From the data below, return the exact lines starting at the line containing "maps of the tar header are" and ending at the line containing "assert (forall l' o, s", both included, and nothing else.

*** DATA Section Begins ***

(** C9, as the code has it. [d.Copy()] returns a pointer to a new
    [NodeData] that is field for field equal to [d]: same view state, same
    entry, same diff status. The structs are copied: an assignment to the
    copy, to its [ViewInfo], to its [FileInfo] or to any field of these
    (also of the embedded tar header) changes the cell of the copy and
    leaves every cell the store had before as it was, [d] among them. The
    maps of the tar header are not copied: the copy's [Xattrs] and
    [PAXRecords] are the very references [d] holds, and an entry written
    through the copy's map is read through [d]'s. *)
Theorem NodeData_Copy_fields viper (s : Store) (l : loc) (d : NodeData) :
  get_NodeData s (Obj l) = Some d ->
  exists (c : loc) (s' : Store),
    NodeData_Copy viper (Obj l) s = Returns (Obj c) s' /\
    c <> l /\ s !! c = None /\
    get_NodeData s' (Obj c) = Some d /\
    (forall l' o, s !! l' = Some o -> s' !! l' = Some o) /\
    (forall d' s'', set_NodeData s' (Obj c) d' = Some s'' ->
       get_NodeData s'' (Obj c) = Some d' /\
       forall l' o, s !! l' = Some o -> s'' !! l' = Some o) /\
    (forall v s'', set_ViewInfo s' (FieldViewInfo c) v = Some s'' ->
       get_ViewInfo s'' (FieldViewInfo c) = Some v /\
       forall l' o, s !! l' = Some o -> s'' !! l' = Some o) /\
    (forall f s'', set_FileInfo s' (FieldFileInfo c) f = Some s'' ->
       get_FileInfo s'' (FieldFileInfo c) = Some f /\
       forall l' o, s !! l' = Some o -> s'' !! l' = Some o) /\
    (forall m g k v,
       tar.Xattrs (TarHeader (nd_FileInfo d)) = Some m \/
       tar.PAXRecords (TarHeader (nd_FileInfo d)) = Some m ->
       s !! m = Some (ObjMap g) ->
       exists s'',
         map_assign (Some m) k v s' = Returns tt s'' /\
         map_lookup s'' (Some m) k = Some v /\
         get_NodeData s'' (Obj l) = Some d /\
         get_NodeData s'' (Obj c) = Some d).
Proof.
  intros Hd.
  pose proof (proj1 (get_NodeData_Obj s l d) Hd) as Hl.
  pose proof (lookup_lt_Some _ _ _ Hl) as Hlt.
  set (s' := s ++ [ObjViewInfo (nd_ViewInfo d); ObjFileInfo (nd_FileInfo d);
                   ObjNodeData d]).
  assert (s' !! (length s + 2)%nat = Some (ObjNodeData d)) as Hc.
  { unfold s'. by rewrite lookup_app_r, Nat.add_comm, Nat.add_sub by lia. }
  assert (forall l' o, s !! l' = Some o -> s' !! l' = Some o) as Hold.
  { intros l' o Ho. by apply lookup_app_l_Some. }
  assert (forall l' o (s'' : Store),
            (forall j, j <> (length s + 2)%nat -> s'' !! j = s' !! j) ->
            s !! l' = Some o -> s'' !! l' = Some o) as Hframe.
  { intros l' o s'' Hs'' Ho. rewrite Hs''; [by apply Hold|].
    apply lookup_lt_Some in Ho. lia. }
  exists (length s + 2)%nat, s'.
  split; [by apply NodeData_Copy_run|].
  split; [lia|].
  split; [apply lookup_ge_None_2; lia|].
  split; [by apply get_NodeData_Obj|].
  split; [done|].
  split; [|split; [|split]].
  - intros d' s'' Hset. split.
    + unfold set_NodeData in Hset. simpl in Hset. rewrite Hc in Hset.
      injection Hset as <-. simpl.
      by rewrite list_lookup_insert_eq by by eapply lookup_lt_Some.
    + intros l' o. apply Hframe. intros j Hj.
      apply (set_NodeData_frame _ _ _ _ _ Hset). simpl. congruence.
  - intros v s'' Hset. split.
    + simpl in Hset. rewrite Hc in Hset. injection Hset as <-. simpl.
      by rewrite list_lookup_insert_eq by by eapply lookup_lt_Some.
    + intros l' o. apply Hframe. intros j Hj.
      apply (set_ViewInfo_frame _ _ _ _ _ Hset). simpl. congruence.
  - intros f s'' Hset. split.
    + simpl in Hset. rewrite Hc in Hset. injection Hset as <-. simpl.
      by rewrite list_lookup_insert_eq by by eapply lookup_lt_Some.
    + intros l' o. apply Hframe. intros j Hj.
      apply (set_FileInfo_frame _ _ _ _ _ Hset). simpl. congruence.
  - intros m g k v _ Hm.
    pose proof (lookup_lt_Some _ _ _ Hm) as Hmlt.
    destruct (map_assign_lookup s' m g k v (Hold _ _ Hm)) as [Hrun Hread].
    eexists. split; [exact Hrun|]. split; [exact Hread|].
    assert (m <> l) by congruence.
    split; apply get_NodeData_Obj;
      (rewrite list_lookup_insert_ne by lia); [by apply Hold | done].
Qed.

Lemma NodeData_Copy_fields_witness :
  exists (c : loc) (s' : Store),
    NodeData_Copy sample_viper (Obj 1) sample_Store = Returns (Obj c) s' /\
    c <> 1%nat /\
    get_NodeData s' (Obj c) = Some sample_NodeData.
Proof.
  destruct (NodeData_Copy_fields sample_viper sample_Store 1 sample_NodeData
              eq_refl) as (c & s' & Hrun & Hc & _ & Hcopy & _).
  exists c, s'. split; [exact Hrun|]. split; [exact Hc | exact Hcopy].
Defined.

(** The copy of the sample node is in cell 4, after the two structs that
    the Copy methods of its fields allocated. *)
Example NodeData_Copy_sample :
  NodeData_Copy sample_viper (Obj 1) sample_Store
  = Returns (Obj 4)
      (sample_Store ++
       [ObjViewInfo (nd_ViewInfo sample_NodeData);
        ObjFileInfo (nd_FileInfo sample_NodeData);
        ObjNodeData sample_NodeData]).
Proof. reflexivity. Qed.

(** C9, as stated, fails: the copy shares the maps of the tar header with
    the source. The node in cell 1 of the sample store reads "v" at
    "user.k" in its extended attributes. Copy it, and write "w" at "user.k"
    through the [Xattrs] of the copy's header: the source node, whose
    struct has not changed, now reads "w" there. *)
Lemma NodeData_Copy_shares_maps :
  get_NodeData sample_Store (Obj 1) = Some sample_NodeData /\
  map_lookup sample_Store
    (tar.Xattrs (TarHeader (nd_FileInfo sample_NodeData))) "user.k"
  = Some "v" /\
  exists (c : loc) (s1 s2 : Store) (copy : NodeData),
    NodeData_Copy sample_viper (Obj 1) sample_Store = Returns (Obj c) s1 /\
    get_NodeData s1 (Obj c) = Some copy /\
    map_assign (tar.Xattrs (TarHeader (nd_FileInfo copy))) "user.k" "w" s1
    = Returns tt s2 /\
    get_NodeData s2 (Obj 1) = Some sample_NodeData /\
    map_lookup s2
      (tar.Xattrs (TarHeader (nd_FileInfo sample_NodeData))) "user.k"
    = Some "w".
Proof.
  split; [reflexivity|]. split; [reflexivity|].
  eexists _, _, _, _.
  split; [reflexivity|]. split; [reflexivity|].
  split; [reflexivity|]. split; reflexivity.
Qed.

(** * Further properties *)

(** ** Folding statuses *)

Lemma mergeAll_Changed (l : list DiffType) : mergeAll Changed l = Changed.
Proof.
  induction l as [|c l IH]; [done|].
  unfold mergeAll in *. simpl. by rewrite merge_Changed_l.
Qed.

Lemma mergeAll_cons (init c : DiffType) (l : list DiffType) :
  mergeAll init (c :: l) = mergeAll (merge init c) l.
Proof. reflexivity. Qed.

Lemma mergeAll_decide (init : DiffType) (l : list DiffType) :
  mergeAll init l
  = if bool_decide (Forall (fun c => c = init) l) then init else Changed.
Proof.
  induction l as [|c l IH]; [done|].
  rewrite mergeAll_cons.
  destruct (decide (c = init)) as [->|Hne].
  - rewrite merge_same, IH.
    case_bool_decide as H1; case_bool_decide as H2; try done; exfalso.
    + apply H2. by constructor.
    + apply H1. by inversion H2.
  - rewrite merge_differ, mergeAll_Changed by done.
    rewrite bool_decide_eq_false_2; [done|].
    intros Hall. by inversion Hall.
Qed.

(** X1. The fold of the statuses of children from a starting status is
    that status when every child has it, and [Changed] as soon as one child
    differs from it, wherever that child is in the list. *)
Theorem mergeAll_unanimous_or_Changed (init : DiffType) (l : list DiffType) :
  (Forall (fun c => c = init) l -> mergeAll init l = init) /\
  (Exists (fun c => c <> init) l -> mergeAll init l = Changed).
Proof.
  rewrite mergeAll_decide. split.
  - intros Hall. by rewrite bool_decide_eq_true_2.
  - intros Hex. rewrite bool_decide_eq_false_2; [done|].
    intros Hall. apply Exists_exists in Hex as (c & Hc & Hne).
    rewrite Forall_forall in Hall. exact (Hne (Hall c Hc)).
Qed.

Lemma mergeAll_unanimous_or_Changed_witness :
  mergeAll Added [Added; Added] = Added /\
  mergeAll Removed [Removed; Removed; Unchanged; Removed] = Changed.
Proof.
  split.
  - apply (proj1 (mergeAll_unanimous_or_Changed Added [Added; Added])).
    by repeat constructor.
  - apply (proj2 (mergeAll_unanimous_or_Changed Removed
                    [Removed; Removed; Unchanged; Removed])).
    do 2 apply Exists_cons_tl. by apply Exists_cons_hd.
Defined.

(** X2. [merge] gives a status other than [Changed] only when both of its
    arguments are that status, and so does the fold: a result [Added],
    [Removed] or [Unchanged] means that the starting status and every child
    were that. *)
Theorem merge_not_Changed_unanimous (x : DiffType) :
  x <> Changed ->
  (forall a b, merge a b = x -> a = x /\ b = x) /\
  (forall init l, mergeAll init l = x -> init = x /\ Forall (fun c => c = x) l).
Proof.
  intros Hx. split.
  - intros a b. unfold merge.
    destruct (Z.eqb_spec a b) as [->|]; [done|]. by intros <-.
  - intros init l. rewrite mergeAll_decide.
    case_bool_decide as Hall; [|by intros <-].
    intros ->. split; [done|]. eapply Forall_impl; [exact Hall|done].
Qed.

Lemma merge_not_Changed_unanimous_witness :
  Added = Added /\ Forall (fun c => c = Added) [Added; Added].
Proof.
  apply (proj2 (merge_not_Changed_unanimous Added ltac:(discriminate))
           Added [Added; Added]).
  reflexivity.
Defined.

(** ** DiffType.String *)

Lemma named_cases (d : DiffType) :
  named d <-> d = Unchanged \/ d = Changed \/ d = Added \/ d = Removed.
Proof. unfold named. rewrite !elem_of_cons, elem_of_nil. tauto. Qed.

(** The names of the named values, the numeral of the others. *)
Lemma DiffType_String_named_label (d : DiffType) :
  named d -> DiffType_String d ∈ labels.
Proof.
  rewrite named_cases. unfold labels.
  intros [-> | [-> | [-> | ->]]]; rewrite !elem_of_cons; simpl; tauto.
Qed.

Lemma DiffType_String_unnamed (d : DiffType) :
  ~ named d -> DiffType_String d = pretty d.
Proof.
  rewrite named_cases. intros Hd. unfold DiffType_String.
  destruct (Z.eqb_spec d Unchanged); [exfalso; auto|].
  destruct (Z.eqb_spec d Changed); [exfalso; auto|].
  destruct (Z.eqb_spec d Added); [exfalso; auto|].
  destruct (Z.eqb_spec d Removed); [exfalso; auto 6|]. done.
Qed.

Lemma numeral_head_digit (x : N) (s : string) :
  numeral_head (String (pretty_N_char x) s) = true.
Proof. unfold pretty_N_char. by repeat case_match. Qed.

Lemma numeral_head_pretty_N_go (x : N) :
  forall s, numeral_head s = true -> numeral_head (pretty_N_go x s) = true.
Proof.
  induction (N.lt_wf_0 x) as [x _ IH]; intros s Hs.
  destruct (decide (x = 0)%N) as [->|Hx]; [done|].
  rewrite pretty_N_go_step by lia.
  apply IH; [apply N.div_lt; lia | apply numeral_head_digit].
Qed.

(** A numeral starts with a digit or a minus sign. *)
Lemma numeral_head_pretty (z : Z) : numeral_head (pretty z) = true.
Proof.
  assert (forall p : positive, numeral_head (pretty p) = true) as Hpos.
  { intros p. unfold pretty, pretty_positive, pretty, pretty_N.
    rewrite decide_False by done.
    rewrite pretty_N_go_step by lia.
    apply numeral_head_pretty_N_go, numeral_head_digit. }
  destruct z as [|p|p]; [done|apply Hpos|done].
Qed.

Lemma numeral_head_labels (s : string) :
  s ∈ labels -> numeral_head s = false.
Proof.
  unfold labels. rewrite !elem_of_cons, elem_of_nil.
  by intros [-> | [-> | [-> | [-> | []]]]].
Qed.

(** X3. [String] gives one of the four names exactly for the four named
    values; every other value, negative ones too, reads as a decimal
    numeral, which is none of the names. *)
Theorem DiffType_String_label_iff_named (d : DiffType) :
  (DiffType_String d ∈ labels <-> named d) /\
  (~ named d -> DiffType_String d = pretty d /\
                numeral_head (DiffType_String d) = true).
Proof.
  assert (~ named d -> DiffType_String d = pretty d /\
                       numeral_head (DiffType_String d) = true) as Hun.
  { intros Hd. rewrite DiffType_String_unnamed by done.
    split; [done | apply numeral_head_pretty]. }
  split; [|done]. split; [|apply DiffType_String_named_label].
  intros Hl. destruct (decide (named d)) as [|Hd]; [done|].
  apply numeral_head_labels in Hl. destruct (Hun Hd) as [_ Hn]. congruence.
Qed.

*** DATA Section Ends ***

FINAL ANSWER →
    maps of the tar header are not copied: the copy's [Xattrs] and
    [PAXRecords] are the very references [d] holds, and an entry written
    through the copy's map is read through [d]'s. *)
Theorem NodeData_Copy_fields viper (s : Store) (l : loc) (d : NodeData) :
  get_NodeData s (Obj l) = Some d ->
  exists (c : loc) (s' : Store),
    NodeData_Copy viper (Obj l) s = Returns (Obj c) s' /\
    c <> l /\ s !! c = None /\
    get_NodeData s' (Obj c) = Some d /\
    (forall l' o, s !! l' = Some o -> s' !! l' = Some o) /\
    (forall d' s'', set_NodeData s' (Obj c) d' = Some s'' ->
       get_NodeData s'' (Obj c) = Some d' /\
       forall l' o, s !! l' = Some o -> s'' !! l' = Some o) /\
    (forall v s'', set_ViewInfo s' (FieldViewInfo c) v = Some s'' ->
       get_ViewInfo s'' (FieldViewInfo c) = Some v /\
       forall l' o, s !! l' = Some o -> s'' !! l' = Some o) /\
    (forall f s'', set_FileInfo s' (FieldFileInfo c) f = Some s'' ->
       get_FileInfo s'' (FieldFileInfo c) = Some f /\
       forall l' o, s !! l' = Some o -> s'' !! l' = Some o) /\
    (forall m g k v,
       tar.Xattrs (TarHeader (nd_FileInfo d)) = Some m \/
       tar.PAXRecords (TarHeader (nd_FileInfo d)) = Some m ->
       s !! m = Some (ObjMap g) ->
       exists s'',
         map_assign (Some m) k v s' = Returns tt s'' /\
         map_lookup s'' (Some m) k = Some v /\
         get_NodeData s'' (Obj l) = Some d /\
         get_NodeData s'' (Obj c) = Some d).
Proof.
  intros Hd.
  pose proof (proj1 (get_NodeData_Obj s l d) Hd) as Hl.
  pose proof (lookup_lt_Some _ _ _ Hl) as Hlt.
  set (s' := s ++ [ObjViewInfo (nd_ViewInfo d); ObjFileInfo (nd_FileInfo d);
                   ObjNodeData d]).
  assert (s' !! (length s + 2)%nat = Some (ObjNodeData d)) as Hc.
  { unfold s'. by rewrite lookup_app_r, Nat.add_comm, Nat.add_sub by lia. }
  assert (forall l' o, s !! l' = Some o -> s' !! l' = Some o) as Hold.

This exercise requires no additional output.